Searching for Psychopaths
Dr Nathan Brooks has vast experience working with psychopathic personality as both a clinician and academic. Psychopathy is one of the foremost constructs within the field of forensic psychology, with practitioners requiring a sound understanding of psychopathy to practice competently. Dr Brooks strives to promote the understanding and importance of psychopathy in clinical and forensic practice, whilst continuing to develop a body of work to refine the scientific and empirical knowledge on psychopathic personality.
Dr Nathan Brooks is versed in the assessment of psychopathic personality as it relates to criminal behaviour. He has completed an array of psychological and risk assessments on psychopathic offenders, providing recommendations in relation to risk, management and treatment. He continues to provide consultation and assessment services in relation to high-harm and high-risk matters.
To promote greater practice in the assessment of psychopathy, Dr Brooks has developed the Clinical Classification Criteria of Psychopathy, intended to promote the understanding and decision making relating to psychopathic individuals. The consequences of poor decision making and inappropriate assessment practices pertaining to psychopathy can lead to adverse outcomes, including impacting community safety.
Dr Brooks advocates for the assessment of psychopathic personality in forensic contexts, believing that this practice is essential to understanding personality and behavioural patterns, potential risks, appropriate management strategies, and treatment targets.
In the past decade, there has been a growing body of research and evidence demonstrating the presence of psychopathic personality in high functioning populations. The emergence of ‘corporate psychopathy’ has been largely influence by the 2008 Global Financial Crisis, along with additional events such as the decline of Enron and the multi-billion-dollar Ponzi Scheme by Bernie Madoff. These events served as a catalyst for investigations and subsequent research examining the corporate sectors, particularly those tasked with making decision about the direction of a given company.

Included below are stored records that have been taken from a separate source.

(** The finished file for rows grouped in [blocks]. *)
Definition sst_image (blocks : list (list row)) : bytes :=
  let rows := concat blocks in
  let data := encode_rows rows in
  let filter := CreateFilter 10 rows.*1 in
  let index := encode_index (index_of 0 blocks) in
  let filter_handle :=
    match rows with [] => BlockHandle_default | _ => mkHandle (zlen data) (zlen filter) end in
  data ++ filter ++ index ++
  Footer_EncodeTo (mkFooter (mkHandle (zlen data + zlen filter) (zlen index)) filter_handle) [].

(** Invariant of a builder on a fresh file, with the blocks written so far and
    the rows of the block under construction. *)
Record builder_inv (blocks : list (list row)) (cur : list row) (s : SSTableBuilder) : Prop := {
  bi_os : wf_os (sb_file s) = encode_rows (concat blocks);
  bi_size : wf_size (sb_file s) = zlen (encode_rows (concat blocks));
  bi_block : bb_buffer (sb_data_block s) = encode_rows cur;
  bi_index : sb_index_entries s = index_of 0 blocks;
  bi_keys : sb_keys s = (concat blocks ++ cur).*1;
  bi_last : cur <> [] -> sb_last_key s = last_row_key cur;
  bi_nonempty : Forall (fun b => b <> []) blocks;
  bi_filter : sb_filter_handle s = BlockHandle_default;
}.

(** * Lemmas *)

Lemma encode_rows_app l m : encode_rows (l ++ m) = encode_rows l ++ encode_rows m.
Proof. unfold encode_rows. by rewrite map_app, concat_app. Qed.

Lemma encode_rows_cons r l : encode_rows (r :: l) = encode_row r ++ encode_rows l.
Proof. done. Qed.

Lemma encode_rows_single r : encode_rows [r] = encode_row r.
Proof. unfold encode_rows. simpl. by rewrite app_nil_r. Qed.

Lemma zlen_encode_record key value t :
  zlen (encode_record key value t) = 9 + zlen key + zlen value.
Proof. unfold encode_record. cbv zeta. zlen_lia. Qed.

#[export] Hint Rewrite zlen_encode_record encode_rows_app : nova.

Lemma zlen_encode_row r : zlen (encode_row r) = 9 + zlen r.1 + zlen (vr_value r.2).
Proof. apply zlen_encode_record. Qed.

Lemma encode_rows_length_ge rows : 9 * zlen rows <= zlen (encode_rows rows).
Proof.
  induction rows as [|r rows IH]; [done|].
  rewrite encode_rows_cons, zlen_cons, zlen_app, zlen_encode_row. zlen_lia.
Qed.

Lemma encode_rows_nil_inv rows : encode_rows rows = [] -> rows = [].
Proof.
  intros H. destruct rows as [|r rows]; [done|].
  pose proof (encode_rows_length_ge (r :: rows)) as Hl.
  rewrite H in Hl. zlen_lia.
Qed.

Lemma index_of_app off bs bs' :
  index_of off (bs ++ bs') = index_of off bs ++ index_of (off + zlen (encode_rows (concat bs))) bs'.
Proof.
  revert off. induction bs as [|b bs IH]; intros off; simpl.
  - by rewrite Z.add_0_r.
  - rewrite IH, encode_rows_app, zlen_app. by rewrite Z.add_assoc.
Qed.

Lemma encode_index_app l m : encode_index (l ++ m) = encode_index l ++ encode_index m.
Proof. unfold encode_index. by rewrite map_app, concat_app. Qed.

Lemma index_builder_buffer es b :
  bb_buffer (fold_left (fun b entry =>
     BlockBuilder_Add b (ie_last_key entry) (encode_handle (ie_handle entry)) kValue) es b)
  = bb_buffer b ++ encode_index es.
Proof.
  revert b. induction es as [|e es IH]; intros b; simpl; [by rewrite app_nil_r|].
  rewrite IH. simpl. by rewrite <- app_assoc.
Qed.

Lemma concat_snoc {A} (ls : list (list A)) (l : list A) : concat (ls ++ [l]) = concat ls ++ l.
Proof. rewrite concat_app. simpl. by rewrite app_nil_r. Qed.

(** ** The builder invariant *)

Lemma builder_inv_init : builder_inv [] [] (SSTableBuilder_new (WritableFile_open [])).
Proof. by constructor. Qed.

Lemma WriteDataBlock_inv blocks cur s :
  builder_inv blocks cur s -> cur <> [] ->
  zlen (encode_rows (concat blocks ++ cur)) < 2 ^ 64 ->
  builder_inv (blocks ++ [cur]) [] (WriteDataBlock s).
Proof.
  intros [] Hcur Hsz.
  constructor; simpl; rewrite ?concat_snoc, ?app_nil_r, ?encode_rows_app.
  - by rewrite bi_os0, bi_block0.
  - rewrite bi_size0, bi_block0, zlen_app. apply u64_small.
    rewrite encode_rows_app in Hsz. zlen_lia.
  - done.
  - unfold WritableFile_Size. rewrite bi_index0, bi_last0, bi_size0, bi_block0 by done.
    by rewrite index_of_app.
  - by rewrite bi_keys0.
  - done.
  - apply Forall_app. by repeat constructor.
  - done.
Qed.

Lemma SSTableBuilder_Add_inv blocks cur s r :
  builder_inv blocks cur s ->
  zlen (encode_rows (concat blocks ++ cur)) < 2 ^ 64 ->
  exists blocks' cur',
    concat blocks' ++ cur' = (concat blocks ++ cur) ++ [r] /\ cur' <> [] /\
    builder_inv blocks' cur' (SSTableBuilder_Add s r.1 (vr_value r.2) (vr_type r.2)).
Proof.
  intros Hi Hsz.
  assert (Hadd : forall blocks cur s, builder_inv blocks cur s ->
    builder_inv blocks (cur ++ [r])
      (mkBuilder (sb_file s)
        (BlockBuilder_Add (sb_data_block s) r.1 (vr_value r.2) (vr_type r.2)) r.1
        (sb_index_entries s) (sb_keys s ++ [r.1]) (sb_filter_handle s))).
  { intros bs c s' []. constructor; simpl; try done.
    - rewrite bi_block0, encode_rows_app. f_equal. by rewrite encode_rows_single.
    - by rewrite bi_keys0, !fmap_app, <- app_assoc.
    - intros _. unfold last_row_key. by rewrite last_snoc. }
  unfold SSTableBuilder_Add.
  destruct (4096 <=? _) eqn:E.
  - assert (cur <> []).
    { intros ->. unfold BlockBuilder_CurrentSizeEstimate in E.
      by rewrite (bi_block _ _ _ Hi) in E. }
    exists (blocks ++ [cur]), [r]. rewrite concat_snoc. split; [done|]. split; [done|].
    apply (Hadd (blocks ++ [cur]) []). by apply WriteDataBlock_inv.
  - exists blocks, (cur ++ [r]). split; [by rewrite app_assoc|].
    split; [by destruct cur|]. by apply Hadd.
Qed.

Lemma add_rows_inv rows blocks cur s :
  builder_inv blocks cur s ->
  zlen (encode_rows ((concat blocks ++ cur) ++ rows)) < 2 ^ 64 ->
  exists blocks' cur',
    concat blocks' ++ cur' = (concat blocks ++ cur) ++ rows /\
    builder_inv blocks' cur' (add_rows rows s).
Proof.
  revert blocks cur s. induction rows as [|r rows IH]; intros blocks cur s Hi Hsz.
  { exists blocks, cur. by rewrite app_nil_r. }
  rewrite encode_rows_app, encode_rows_cons, !zlen_app in Hsz.
  destruct (SSTableBuilder_Add_inv blocks cur s r Hi) as (bs & c & Heq & Hne & Hi').
  { zlen_lia. }
  destruct (IH bs c _ Hi') as (bs' & c' & Heq' & Hi'').
  { rewrite Heq, !encode_rows_app, encode_rows_single, !zlen_app. zlen_lia. }
  exists bs', c'. split; [|done]. rewrite Heq', Heq. by rewrite <- app_assoc.
Qed.

Lemma index_size_bound off blocks :
  Forall (fun b => b <> []) blocks ->
  zlen (encode_index (index_of off blocks)) <= 4 * zlen (encode_rows (concat blocks)).
Proof.
  intros H. revert off. induction H as [|b bs Hb _ IH]; intros off; [done|].
  cbn [index_of concat]. unfold encode_index in *. cbn [map concat].
  rewrite encode_rows_app, !zlen_app. specialize (IH (off + zlen (encode_rows b))).
  unfold encode_index_entry at 1. rewrite zlen_encode_record. cbn [ie_last_key ie_handle].
  assert (Hk : 9 + zlen (last_row_key b) <= zlen (encode_rows b)).
  { destruct b as [|r b _] using rev_ind; [done|].
    unfold last_row_key. rewrite last_snoc, encode_rows_app, encode_rows_single, zlen_app.
    rewrite zlen_encode_row. zlen_lia. }
  unfold encode_handle. rewrite zlen_app, !zlen_le_encode.
  pose proof (zlen_nonneg (last_row_key b)). lia.
Qed.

Corporate psychopathy is problematic for organisations, impacting the wellbeing of staff and jeopardising the reputation of a business. Psychopathic personality is associated with poorer work performance and can contribute to a toxic work environment, through bullying, deceit or even fraudulent behaviour. Businesses have a duty of care to their staff and this begins with appropriate steps in employee recruitment. A failure to implement screening and assessment at the recruitment stage can have enormous implications for an organisation and this can expose a business to being negligent. In addition to recruitment, it is essential that organisations have appropriate management polices in place for conduct issues, as failure to detect issues and support staff can result in reduced profits and employee turnover.
Along with colleagues, Dr Brooks has developed the Corporate Personality Inventory-Revised (CPI-R) and the Corporate Personality Inventory-Third Party Version, designed to examine dark personality traits in the workplace. The CPI measures have been examined with over 1000 corporate professionals, identifying the relationships between problematic personality styles and workplace outcomes. The measures have clinical and research utility in the corporate setting as assessment and screening tools.

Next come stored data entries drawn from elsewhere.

Lemma unlink_levels_spec pre post c u n j :
  NoDup (locs (pre ++ c :: post)) ->
  Forall (fun b => an_lo b = 0%nat) pre ->
  (j <= an_hi c <= j + n)%nat ->
  (forall i, (j <= i < j + n)%nat -> exists l, u !! i = Some l /\ pred_at i pre l) ->
  unlink_levels n j (layout (pre ++ fading c j :: post)) (an_loc c) u =
  Ret (layout (pre ++ fading c (an_hi c) :: post)).
Proof.
  intros Hnd Hlo. assert (Hnd' : forall j, NoDup (locs (pre ++ fading c j :: post))).
  { intros j'. rewrite map_app in *. done. }
  revert j. induction n as [|n IH]; intros j Hj Hu.
  { replace j with (an_hi c) by lia. done. }
  cbn [unlink_levels]. destruct (Hu j) as (l & Hl & (p & b & m & -> & -> & Hb & Hm)); [lia|].
  unfold vec_get. rewrite Hl. cbn [obind].
  assert (E : forall x, (p ++ b :: m) ++ x = p ++ b :: m ++ x) by (intros; by simplify_list_eq).
  assert (Hfv : first_visible j (m ++ fading c j :: post) =
    if decide (j < an_hi c)%nat then Some (an_loc c) else first_visible j post).
  { rewrite first_visible_app, (proj2 (first_visible_None j m)) by done. cbn [first_visible].
    unfold visible. cbn [an_lo an_hi an_loc fading]. rewrite Nat.leb_refl. cbn [andb].
    by destruct (Nat.ltb_spec j (an_hi c)), (decide (j < an_hi c)%nat); try lia. }
  rewrite E, load_next_layout, Hfv by (done || (rewrite <- E; apply Hnd')). cbn [obind].
  destruct (decide (j < an_hi c)%nat) as [Hlt|Hge].
  - rewrite decide_True by done.
    assert (Hvis : visible j (fading c j) = true).
    { unfold visible. cbn [an_lo an_hi fading]. by rewrite Nat.leb_refl, (proj2 (Nat.ltb_lt _ _)). }
    rewrite <- E. change (an_loc c) with (an_loc (fading c j)) at 1.
    rewrite load_next_layout by done. cbn [obind].
    assert (Hlk : layout ((p ++ b :: m) ++ fading c j :: post) !! an_loc b =
      Some (node_of b (m ++ fading c j :: post))).
    { rewrite E. apply layout_lookup. rewrite <- E. apply Hnd'. }
    assert (Hjb : (j < an_hi b)%nat).
    { apply andb_true_iff in Hb as [_ Hb]. by apply Nat.ltb_lt in Hb. }
    rewrite (store_next_lookup _ _ _ _ _ Hlk) by (cbn [node_of nd_next]; by rewrite length_links).
    cbn [obind node_of nd_key nd_value nd_next].
    rewrite <- (IH (S j)) by (lia || (intros i Hi; apply Hu; lia)). f_equal.
    set (X := node_of (fading c j) post).
    assert (Hne : an_loc b <> an_loc c).
    { intros Heq. rewrite E, map_app in Hnd. cbn [map] in Hnd.
      apply NoDup_app in Hnd as (_ & _ & [Hbn _]%NoDup_cons). apply Hbn.
      rewrite Heq, map_app. set_solver. }
    rewrite <- (insert_id (layout (_ ++ fading c (S j) :: _)) (an_loc c) X)
      by (rewrite (layout_lookup (p ++ b :: m) (fading c (S j))); done).
    rewrite <- (insert_id (<[an_loc b := _]> _) (an_loc c) X)
      by (rewrite lookup_insert_ne by done; rewrite (layout_lookup (p ++ b :: m) (fading c j)); done).
    rewrite !E. symmetry. etransitivity.
    + apply (layout_relink p b m (fading c j) (fading c (S j)) post j X); try done.
      * rewrite <- E. apply Hnd'.
      * intros i Hi. unfold visible. cbn [an_lo an_hi fading].
        destruct (Nat.leb_spec j i), (Nat.leb_spec (S j) i); lia || done.
      * apply Forall_app in Hlo as [_ [_ Hlo]%Forall_cons].
        rewrite Forall_forall in Hlo, Hm |- *. auto.
    + do 2 f_equal. f_equal. cbn [first_visible]. unfold visible. cbn [an_lo an_hi fading].
      by rewrite (proj2 (Nat.leb_gt _ _)) by lia.
  - rewrite decide_False.
    + rewrite <- E. repeat f_equal. lia.
    + intros Hin%first_visible_elem. rewrite map_app in Hnd. cbn [map] in Hnd.
      apply NoDup_app in Hnd as (_ & _ & [Hn _]%NoDup_cons). done.
Qed.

Dr Nathan Brooks has also recently published a book with Dr Katarina Fritzon and Professor Simon Croom. The book, Corporate Psychopathy: Investigating Destructive Personalities in the Workplace, is a critical review of the knowns and unknowns relating to psychopathic personality in business.

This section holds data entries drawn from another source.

Lemma InstallL0ToL1_holds st R0 R1 ctx reader :
  store_inv st R0 R1 -> prepared st R0 R1 ctx ->
  (has_output ctx = true -> exists r, reader = Some r /\ table_holds r (output_records ctx)) ->
  exists st', InstallL0ToL1 st ctx reader = (st', true) /\ installed st st' R0 R1 (compacted R1 ctx).
Proof.
  intros Hinv [P1 P2 P3 P4 P5 _ P7 P8 P9 P10 P11 P12] Hreader.
  rewrite InstallL0ToL1_unchanged by (done || congruence). unfold compacted.
  destruct (has_output ctx) eqn:Hout.
  - destruct (Hreader eq_refl) as (r & -> & Hr). rewrite bool_decide_eq_false_2 by auto. cbn [orb negb].
    destruct (install_inv st R0 R1 r (output_records ctx) (new_sst_id ctx) 1) as [Hinv3 (S1 & _)]; auto.
    cbn [Z.eqb] in Hinv3, S1. set (st3 := store_AddSst _ (new_sst_id ctx) 1) in *.
    assert (Hids : l0_input_ids ctx ≡ₚ l0_ids (st_mm st3)).
    { rewrite P1. symmetry. apply l0_ids_perm; [apply NoDup_l0_ids|]. intros j.
      rewrite elem_of_l0_ids, S1. cbn [spec_call sst_levels]. rewrite lookup_insert.
      case_decide as Hj; [|done]. subst j. rewrite P7 by done. done. }
    destruct (consume_l0_holds st3 ctx R0 (R1 ++ [output_records ctx]) Hinv3 Hids) as (C1 & C2 & C3 & C4).
    eexists. split; [reflexivity|]. split; [done|]. split; [done|]. split; [done|].
    rewrite C3, C4, S1. cbn [spec_call next_file_number live_wals]. split; [|done].
    rewrite !stack_bytes_app. unfold stack_bytes at 2. cbn [fold_right]. lia.
  - rewrite orb_true_r. destruct (consume_l0_holds st ctx R0 R1 Hinv) as (C1 & C2 & C3 & C4); [by rewrite P1|].
    eexists. split; [reflexivity|]. split; [done|]. split; [done|]. split.
    + intros k. rewrite <- P4. symmetry in P3. destruct (output_records ctx); [|done].
      by rewrite disk_stack_empty_output.
    + split; [|done]. rewrite stack_bytes_app. pose proof (stack_bytes_nonneg R0). lia.
Qed.

Lemma CompactL0ToL1_holds st R0 R1 :
  store_inv st R0 R1 -> stack_bytes (R0 ++ R1) < 2 ^ 60 ->
  next_file_number (mm_state (st_mm st)) + 1 < 2 ^ 64 ->
  exists st' R0' R1', CompactL0ToL1 st = Ret st' /\ compaction_post st st' R0 R1 R0' R1'.
Proof.
  intros Hinv Hbytes Hnext. pose proof (stack_bytes_nonneg R1) as Hpos. unfold CompactL0ToL1.
  destruct (PrepareL0ToL1_holds st R0 R1 Hinv Hnext) as (st1 & ctx & ok & -> & Hst & Hn1 & Hw1 & Hok).
  pose proof (ss_next _ _ Hst). pose proof (ss_io _ _ Hst) as Hio.
  pose proof (store_inv_stable _ _ _ _ Hinv Hst) as Hinv1. cbn [obind].
  destruct ok; cbn [negb].
  2:{ exists st1, R0, R1. split; [done|]. do 2 (split; [done|]). split; [done|]. split; [lia|].
      split; [done|]. intros _. by rewrite (ss_l0 _ _ Hst). }
  assert (Hend : forall fs reader, suffix (fs_io fs) (fs_io (st_fs st1)) ->
    (has_output ctx = true -> exists r, reader = Some r /\ table_holds r (output_records ctx)) ->
    exists st' R0' R1', (let '(st', ok) := InstallL0ToL1 (with_fs st1 fs) ctx reader in
      if negb ok then Ret (if decide (new_sst_path ctx = []) then st'
                           else store_remove_file st' (new_sst_path ctx))
      else Ret st') = Ret st' /\ compaction_post st st' R0 R1 R0' R1').
  { intros fs reader Hfs Hreader. assert (Hst2 : store_stable st1 (with_fs st1 fs)) by (split; try done; cbn; lia).
    destruct (InstallL0ToL1_holds (with_fs st1 fs) R0 R1 ctx reader) as (st' & -> & (I1 & I2 & I3 & I4 & I5 & I6));
      [by eapply store_inv_stable|by eapply prepared_stable|done|].
    cbn [negb]. exists st', [], (compacted R1 ctx). split; [done|]. split; [done|]. split; [done|]. split; [done|].
    rewrite I5, I6. cbn. split; [lia|done]. }
  destruct (has_output ctx) eqn:Hout; cbn [andb].
  - rewrite stack_bytes_app in Hbytes.
    destruct (BuildL0ToL1SST_holds st1 R0 R1 ctx Hinv1 Hok ltac:(lia) Hout) as (fs' & o & -> & Hfs & Hnn & Ho).
    cbn [obind]. destruct o as [r|]; [apply Hend; eauto|].
    exists (with_fs st1 fs'), R0, R1. split; [done|]. split.
    { eapply store_inv_stable; [exact Hinv1|]. by split. }
    do 2 (split; [done|]). cbn [with_fs st_mm st_l0]. split; [lia|]. split; [done|].
    intros Hnil. exfalso. apply Hnn; [|done]. rewrite Hnil in Hio. by apply suffix_nil_inv in Hio.
  - cbn [obind]. by apply Hend.
Qed.

(** * Properties *)


(** The reader of a freshly built table. *)
Definition reader_of_rows (rows : list row) : SSTableReader :=
  match SSTableReader_Open true (Some (build_sst rows)) with
  | Ret (Some r) => r
  | _ => mkReader [] Footer_default [] []
  end.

The Clinical Classification Criteria of Psychopathy
The Clinical Classification Criteria of Psychopathy (CCCP) is formulated to guide and assist in the decision making related to psychopathic personality, providing structured criteria to overcome the current diagnostic and interpretative challenges concerning psychopathy (Cooke, 2018; Skeem et al., 2011). The lack of specification pertaining to psychopathic personality traits and behaviours leads to clinical and forensic decisions being made on what is considered to be a ‘prototypical psychopath’, a position implying that all psychopathic individuals are essentially the same
The CCCP specifies criteria to determine the clinical presentation and overall severity of psychopathic personality based on four core specification criteria. This information is then used to establish risk, treatment, and management and safety processes relevant to the individual.
The CCCP specifying criteria include: cruelty-sadism (mild, moderate, severe; with sadism or without sadism), social adjustment (poor, integrated, adept), disinhibition (mild, moderate, severe) and capacity (criminally inclined, unremarkable, accomplished, criminally inclined-accomplished). The process for implementing the CCCP is as follows: step one, involves the administering of a standardised assessment protocol to examine psychopathy personality (e.g., PCL-R; PPI-R; CAPP-Symptom Rating Scale-Clinical Interview); step two, upon a significant elevation being identified on an assessment instrument, the CCCP is applied to results, determining the specific clinical features applicable to the presentation; step three, the assessment results and endorsement of CCCP are jointly considered to determine the severity of psychopathy; step four, the culmination of clinical and assessment evidence is utilised to determine risk, treatment, management and safety strategies appropriate to the severity and clinical presentation of the person.